» Problem description: Using the records below, transcribe word for word the stretch from the line that contains "0 <= m <= 360 * U ->" through the line that contains "Lemma round_exact_quot n", both end lines included, and nothing else.

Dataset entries
-- Opening Marker --

Lemma format_result_fin a :
  0 <= a <= BELOW_360 ->
  exists dms zs nk v,
    format_result (Fin a) = Ok (dms_str dms, zs, nk, v / U + 1)
    /\ dms_of (Fin (a mod (30 * U))) = Ok dms
    /\ getitem ZODIAC_SIGNS (a / (30 * U)) = Ok zs
    /\ 0 <= v <= 4 * U.
Proof.
  intros Ha. pose proof U_pos as HU.
  assert (Hlt : a < 360 * U) by (unfold BELOW_360 in Ha; lia).
  destruct (deg_to_zodiac_fin a Ha) as (zs & nk & v & Hd & Hzs & Hv).
  pose proof (Z.mod_pos_bound a (30 * U) ltac:(lia)) as Hm.
  destruct (dms_of_fin (a mod (30 * U)) Hm)
    as (f & x & g & y & _ & _ & _ & _ & _ & _ & _ & _ & Hdms).
  eexists _, zs, nk, v. split; [|split; [exact Hdms|split; assumption]].
  unfold format_result.
  rewrite normalize_deg_nonneg, Z.mod_small by lia. run.
  rewrite Hd. run. rewrite Hdms. run. reflexivity.
Qed.

(** Subtracting a normalised degree from 360 and adding it back gives
    360 again: the rounding error of the difference is at most half the
    spacing of the floats around 360, and 360 has an even significand. *)
Lemma complement_sum m :
  0 <= m <= 360 * U ->
  exists a, sub (Fin (360 * U)) (Fin m) = Fin a /\ 0 <= a <= 360 * U
    /\ add (Fin a) (Fin m) = Fin (360 * U).
Proof.
  intros Hm. pose proof U_pos as HU. pose proof U_eq as HUe. pose proof HUGE_eq as HH.
  rewrite sub_fin.
  destruct (round_between (360 * U - m) 1 0 0 360 E)
    as (a & -> & Ha & Hab); try (unfold E; lia); try (fold U; lia).
  fold U in Hab. exists a. split; [reflexivity|]. split; [lia|].
  (* the error of the first rounding *)
  assert (Herr : 2 * Z.abs (a - (360 * U - m)) <= 2 ^ 1030).
  { subst a. unfold round_units.
    set (sh := shift_of (360 * U - m) 1).
    assert (Hsh : 0 <= sh <= 1030).
    { split; [apply shift_of_nonneg|].
      apply shift_of_small; [lia|lia|]. change (1030 + 53) with 1083. lia. }
    assert (0 < 2 ^ sh) by (apply Z.pow_pos_nonneg; lia).
    pose proof (rne_error (360 * U - m) (1 * 2 ^ sh) ltac:(lia)) as He.
    set (d := 1 * 2 ^ sh) in *. assert (d = 2 ^ sh) by (unfold d; lia).
    assert (2 ^ sh <= 2 ^ 1030) by (apply Z.pow_le_mono_r; lia).
    lia. }
  rewrite add_fin. unfold round, round_units.
  rewrite (shift_of_eq (a + m) 1 1030)
    by (try change (1030 + 52) with 1082; try change (1030 + 53) with 1083; lia).
  rewrite (rne_near (a + m) (1 * 2 ^ 1030) (360 * 2 ^ 44)) by (try reflexivity; lia).
  replace (360 * 2 ^ 44 * 2 ^ 1030) with (360 * U) by lia.
  destruct (Z.leb_spec HUGE (360 * U)); [lia|].
  destruct (Z.leb_spec (360 * U) (- HUGE)); [lia|]. reflexivity.
Qed.

Lemma round_exact_quot n d m k :
  0 < d -> 0 <= k -> Z.abs m < 2 ^ 53 -> Z.abs (m * 2 ^ k) < HUGE ->
  n = m * 2 ^ k * d -> round n d = Fin (m * 2 ^ k).
Proof.
  intros Hd Hk Hm Hh ->. unfold round.
  rewrite round_units_exact by assumption.
  destruct (Z.leb_spec HUGE (m * 2 ^ k)); [lia|].
  destruct (Z.leb_spec (m * 2 ^ k) (- HUGE)); [lia|]. reflexivity.
Qed.
(** * Word Wizard: the wordlist engine and its export encoders

    A shallow embedding of [word_wizard.py] (the [Options] dataclass, the
    [WordlistEngine] class and the static export helpers of [Wizard]) and the
    properties of it that the specification states.

    Python strings are sequences of Unicode code points, so a string is a
    [list N] and [len] is [length].  Python sets are [gset]s: [list(a_set)]
    is [elements], whose order is fixed but unspecified, exactly like the
    iteration order of a CPython set; no theorem below depends on it. *)

From Stdlib Require Import String Ascii NArith ZArith Lia.
From stdpp Require Import base numbers list gmap sorting.

Local Open Scope N_scope.

(** ** Python strings *)

Abbreviation pystr := (list N).

(** An ASCII literal as a Python string. *)
Definition py (s : string) : pystr :=
  map (fun a => N_of_ascii a) (list_ascii_of_string s).
Arguments py s%_string.

(** [sep.join(parts)] *)
Fixpoint join (sep : pystr) (parts : list pystr) : pystr :=
  match parts with
  | [] => []
  | [p] => p
  | p :: rest => p ++ sep ++ join sep rest
  end.

Definition in_range (lo hi c : N) : bool := (lo <=? c) && (c <=? hi).

(** [str.isascii()] *)
Definition is_ascii (c : N) : bool := c <? 128.
Definition str_isascii (s : pystr) : bool := forallb is_ascii s.
(** * The TfL analytics dashboard (dashboard.py)

    A shallow embedding of the data pipeline of the dashboard: the three
    fetchers that normalise upstream JSON into frames, the line filter, the
    per-station worst status behind the map, and the journey planner with its
    per-mode time summary.  Page layout, charts and widget wiring are left
    out.

    Conventions.  A value that came out of [resp.json()] is a [json].  A
    block that may raise is a computation in [res]; [try ... except] is a
    match on it.  Python [str] is [string], read on the ASCII range. *)

From Stdlib Require Import ZArith List String Ascii Bool Lia Floats Permutation.
Import ListNotations.

Set Warnings "-register-all,-inexact-float".
#[local] Open Scope string_scope.
#[local] Open Scope list_scope.

(** ** Python values and the operations the script applies to them *)

Module Py.

Inductive json : Type :=
| JNull
| JBool (b : bool)
| JInt (z : Z)
| JFloat (f : float)
| JStr (s : string)
| JArr (items : list json)
| JObj (fields : list (string * json)).

Inductive exn : Type :=
| KeyError | TypeError | AttributeError | IndexError | ValueError
| ConnectionError | JSONDecodeError.

Inductive res (A : Type) : Type :=
| Ok (a : A)
| Raise (e : exn).
Arguments Ok {A} a.
Arguments Raise {A} e.

Definition bind {A B : Type} (c : res A) (k : A -> res B) : res B :=
  match c with
  | Ok a => k a
  | Raise e => Raise e
  end.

-- Closing Marker --

» Completed task:
  0 <= m <= 360 * U ->
  exists a, sub (Fin (360 * U)) (Fin m) = Fin a /\ 0 <= a <= 360 * U
    /\ add (Fin a) (Fin m) = Fin (360 * U).
Proof.
  intros Hm. pose proof U_pos as HU. pose proof U_eq as HUe. pose proof HUGE_eq as HH.
  rewrite sub_fin.
  destruct (round_between (360 * U - m) 1 0 0 360 E)
    as (a & -> & Ha & Hab); try (unfold E; lia); try (fold U; lia).
  fold U in Hab. exists a. split; [reflexivity|]. split; [lia|].
  (* the error of the first rounding *)
  assert (Herr : 2 * Z.abs (a - (360 * U - m)) <= 2 ^ 1030).
  { subst a. unfold round_units.
    set (sh := shift_of (360 * U - m) 1).
    assert (Hsh : 0 <= sh <= 1030).
    { split; [apply shift_of_nonneg|].
      apply shift_of_small; [lia|lia|]. change (1030 + 53) with 1083. lia. }
    assert (0 < 2 ^ sh) by (apply Z.pow_pos_nonneg; lia).
    pose proof (rne_error (360 * U - m) (1 * 2 ^ sh) ltac:(lia)) as He.
    set (d := 1 * 2 ^ sh) in *. assert (d = 2 ^ sh) by (unfold d; lia).
    assert (2 ^ sh <= 2 ^ 1030) by (apply Z.pow_le_mono_r; lia).
    lia. }
  rewrite add_fin. unfold round, round_units.
  rewrite (shift_of_eq (a + m) 1 1030)
    by (try change (1030 + 52) with 1082; try change (1030 + 53) with 1083; lia).
  rewrite (rne_near (a + m) (1 * 2 ^ 1030) (360 * 2 ^ 44)) by (try reflexivity; lia).
  replace (360 * 2 ^ 44 * 2 ^ 1030) with (360 * U) by lia.
  destruct (Z.leb_spec HUGE (360 * U)); [lia|].
  destruct (Z.leb_spec (360 * U) (- HUGE)); [lia|]. reflexivity.
Qed.

Lemma round_exact_quot n d m k :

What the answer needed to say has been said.